The health sector in Bangladesh suffers from inadequacy of human resources. The World Health Organisation says that the ratio of healthcare providers to the population should be 2.3 for 1,000 people, if 80 per cent coverage of maternal and child health care is intended. The ratio of health care providers by category, according to WHO, should be 1:2:5 for physicians, nurses and paramedics. In this light, Bangladesh needs 130,333 physicians, 260,667 nurses and 651,665 paramedics of different disciplines. Policymakers in the health sector would have difficulty to stomach this need.

What about the need for critical care? COVID-19 has bared the capacity of the health sector of Bangladesh to deal with novel coronavirus outbreak and. Oxygen, in general, and intensive care units in hospitals, in particular, are glaringly in short supply. The European Union possesses 11.5 ICU beds per 100,000 people. According to that standard, Bangladesh should need 19,550 ICUs. In the European Union, 91 per cent of death is due to non-communicable diseases and in Bangladesh, this is about 60 per cent.

A simple arithmetic would put the need for ICUs in Bangladesh to 12,890, against the availability of about 1,000, including ICUs in the private sector. We believe that the availability of ICUs could reduce the number of death taking place because of the non-availability of ICUs, which could also increase the life expectancy of people in Bangladesh by about two years, taking it to 75 years, conjecturally speaking. The professionals that are needed in ICUs are one intensivist per 10 ICU beds and one ICU-trained nurse per two beds. For 12,890 ICU beds, we, therefore, have to foot a bill for 1,289 intensivists, who should be at the level of an assistant professor. The number of ICU nurses should be 6,445 at the level of senior nurses.

For surgical care, we need one specialist for six beds on an average. The World Health Organisation suggests one physician for 1,320 people, which includes all sorts of physicians. This means 128,788 physicians for Bangladesh. The category-wise requirements of physicians, including specialists, have never been estimated in Bangladesh. Unless an analysis is done, it will be difficult to estimate the needs of physicians by type/category.

The other priority in the health sector is the physical facilities, ie hospitals and clinics. COVID-19 has exposed that almost no hospital in the country has negative pressure cabins/rooms. Designs of the health facilities are also not patient-friendly. They do not have good cafeteria or laundry facilities for patients’ attendants, club houses for them and convenient toilets for the elderly and physically debilitated. Ventilation and natural lighting systems need good fittings. Waiting rooms are nauseating. All these point to the necessity of redesigning and retrograde-refurbishing of the existing health care facilities. Besides, the number of hospital beds is too few in the country. The WHO standard is five for 1,000 people while the country has less than one.

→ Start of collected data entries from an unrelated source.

(** * Figurely: list-view helpers, saved views and tax-report arithmetic

    A shallow embedding of the query-string helpers ([app/lib/pagination.ts],
    [app/lib/sorting.ts], [app/lib/filtering.ts], [app/lib/views.ts]), of the
    list and tax-report loaders and of the generated columns of the SQL
    schema, together with the properties the specification states about
    them.

    Conventions.  A JavaScript string is a [string], read as the UTF-8 bytes
    of the text.  The numbers of the query-string helpers are [NaN], the
    infinities and the doubles whose value is an integer: a [JsNumber]
    holds such a double as its integer value, every operation rounds its
    exact result to the nearest double, and the quotient under
    [Math.ceil] is rounded before the ceiling is taken.  The amounts of
    the tax report are binary64 numbers ([Double], over the [SpecFloat] of
    the library); the values of the NUMERIC columns of the schema are
    exact decimals. *)

From Stdlib Require Import ZArith QArith Qabs Lia Bool Ascii String List.
From Stdlib Require Import SpecFloat.
From stdpp Require Import base option list strings gmap.

#[local] Open Scope string_scope.
#[local] Open Scope Z_scope.

(** ** JavaScript primitives used by the helpers *)

Module Js.

(** The result of [parseInt] and of arithmetic on it: [NaN], an infinity,
    or a double whose value is an integer, held as that integer.  The two
    zeros are not told apart. *)
Inductive JsNumber : Type :=
| NaN : JsNumber
| Inf (negative : bool) : JsNumber
| Num : Z -> JsNumber.

(** The double nearest to the integer [z], as an operation returns it for
    the exact result [z]: [z] itself below 2^53, and else the nearest
    multiple of the spacing [2 ^ e] of the doubles around [z], a tie going
    to the even significand, or an infinity from 2^1024 on. *)
Definition round (z : Z) : JsNumber :=
  let a := Z.abs z in
  if a <? 2 ^ 53 then Num z
  else
    let e := Z.log2 a - 52 in
    let q := a / 2 ^ e in
    let r := a mod 2 ^ e in
    let up := (2 ^ (e - 1) <? r) || ((r =? 2 ^ (e - 1)) && Z.odd q) in
    let v := (if up then q + 1 else q) * 2 ^ e in
    if 2 ^ 1024 <=? v then Inf (z <? 0)
    else Num (if z <? 0 then - v else v).

(** The integer [z] is the value of a double. *)
Definition is_double (z : Z) : bool :=
  match round z with
  | Num v => v =? z
  | _ => false
  end.

(** [NaN], or an integer that [Number.isSafeInteger] accepts. *)
Definition safe (n : JsNumber) : Prop :=
  match n with
  | NaN => True
  | Inf _ => False
  | Num z => Z.abs z < 2 ^ 53
  end.

Definition code (c : ascii) : N := N_of_ascii c.

(** [a || b] on a value that is [null] or a string: the empty string and
    [null] are falsy. *)
Definition or_else (a : option string) (b : string) : string :=
  match a with
  | Some (String c s) => String c s
  | Some EmptyString | None => b
  end.

(** ASCII members of StrWhiteSpaceChar: TAB, LF, VT, FF, CR, SP. *)
Definition is_ws1 (c : ascii) : bool :=
  let n := code c in
  ((9 <=? n) && (n <=? 13) || (n =? 32))%N.

(** U+00A0, as the two bytes C2 A0. *)
Definition is_ws2 (c1 c2 : ascii) : bool :=
  ((code c1 =? 194) && (code c2 =? 160))%N.

(** U+1680, U+2000..U+200A, U+2028, U+2029, U+202F, U+205F, U+3000 and
    U+FEFF, as three bytes each. *)
Definition is_ws3 (c1 c2 c3 : ascii) : bool :=
  let a := code c1 in
  let b := code c2 in
  let c := code c3 in
  ((a =? 225) && (b =? 154) && (c =? 128)
   || (a =? 226) && (b =? 128)
      && ((128 <=? c) && (c <=? 138) || (c =? 168) || (c =? 169) || (c =? 175))
   || (a =? 226) && (b =? 129) && (c =? 159)
   || (a =? 227) && (b =? 128) && (c =? 128)
   || (a =? 239) && (b =? 187) && (c =? 191))%N.

(** Leading white space removed, as [parseInt] does first. *)
Fixpoint trimStart (s : string) : string :=
  match s with
  | EmptyString => s
  | String c1 s1 =>
      if is_ws1 c1 then trimStart s1
      else match s1 with
           | EmptyString => s
           | String c2 s2 =>
               if is_ws2 c1 c2 then trimStart s2
               else match s2 with
                    | EmptyString => s
                    | String c3 s3 =>
                        if is_ws3 c1 c2 c3 then trimStart s3 else s
                    end
           end
  end.

Definition is_digit (c : ascii) : bool :=
  ((48 <=? code c) && (code c <=? 57))%N.

Definition digit_value (c : ascii) : Z := Z.of_N (code c) - 48.

(** The longest prefix of decimal digits, most significant first. *)
Fixpoint digits (s : string) : list Z :=
  match s with
  | EmptyString => []
  | String c s' => if is_digit c then digit_value c :: digits s' else []
  end.

Definition digits_value (ds : list Z) : Z :=
  fold_left (fun acc d => 10 * acc + d) ds 0.

(** [parseInt(s, 10)]: the number that the digits write, rounded to the
    nearest double. *)
Definition parseInt (s : string) : JsNumber :=
  let s1 := trimStart s in
  let '(neg, s2) :=
    match s1 with
    | String c r =>
        if (code c =? 45)%N then (true, r)
        else if (code c =? 43)%N then (false, r)
        else (false, s1)
    | EmptyString => (false, s1)
    end in
  match digits s2 with
  | [] => NaN
  | ds => round (if neg then - digits_value ds else digits_value ds)
  end.

(** [Math.max(a, b)] and [Math.min(a, b)]: [NaN] as soon as one argument
    is [NaN]. *)
Definition max (a b : JsNumber) : JsNumber :=
  match a, b with
  | NaN, _ | _, NaN => NaN
  | Inf false, _ | _, Inf false => Inf false
  | Inf true, x | x, Inf true => x
  | Num x, Num y => Num (Z.max x y)
  end.

Definition min (a b : JsNumber) : JsNumber :=
  match a, b with
  | NaN, _ | _, NaN => NaN
  | Inf true, _ | _, Inf true => Inf true
  | Inf false, x | x, Inf false => x
  | Num x, Num y => Num (Z.min x y)
  end.

(** [a - b], [a + b] and [a * b]: the exact result, rounded. *)
Definition sub (a b : JsNumber) : JsNumber :=
  match a, b with
  | NaN, _ | _, NaN => NaN
  | Inf s, Inf s' => if Bool.eqb s s' then NaN else Inf s
  | Inf s, Num _ => Inf s
  | Num _, Inf s => Inf (negb s)
  | Num x, Num y => round (x - y)
  end.

Definition add (a b : JsNumber) : JsNumber :=
  match a, b with
  | NaN, _ | _, NaN => NaN
  | Inf s, Inf s' => if Bool.eqb s s' then Inf s else NaN
  | Inf s, Num _ | Num _, Inf s => Inf s
  | Num x, Num y => round (x + y)
  end.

All the above budget lines can and should absorb a huge investment in the health sector, but, unfortunately, the budget for the 2021 financial year propsoed on Thursday follows an historical trend — a 10 per cent increase from the previous year on the existing budget lines without developing the budget based on some needs assessment. There is no history in Bangladesh that budgets have been preceded with survey/research to get necessary information for developing policy, planning and budgeting.

The prioritisation of budget heads, keeping to the discussion, would absorb more than the government can allocate, provided transparency and management skills are ensured in the sector. The accusation that the health sector cannot absorb allocated budget should squarely fall on the shoulder of the policymakers and planners across all relevant sectors who have hardly showed willingness to go by the prioritised needs in the health sector. Lastly, one care provider cannot discharge the responsibility of three. It will be meaningless to blame them for failing to provide quality care.


AM Zakir Hussain is a former director, Primary Health Care and Disease Control, former director of IEDCR, DGHS, former regional adviser of SEARO, WHO and former staff consultant, Asian Development Bank, Bangladesh.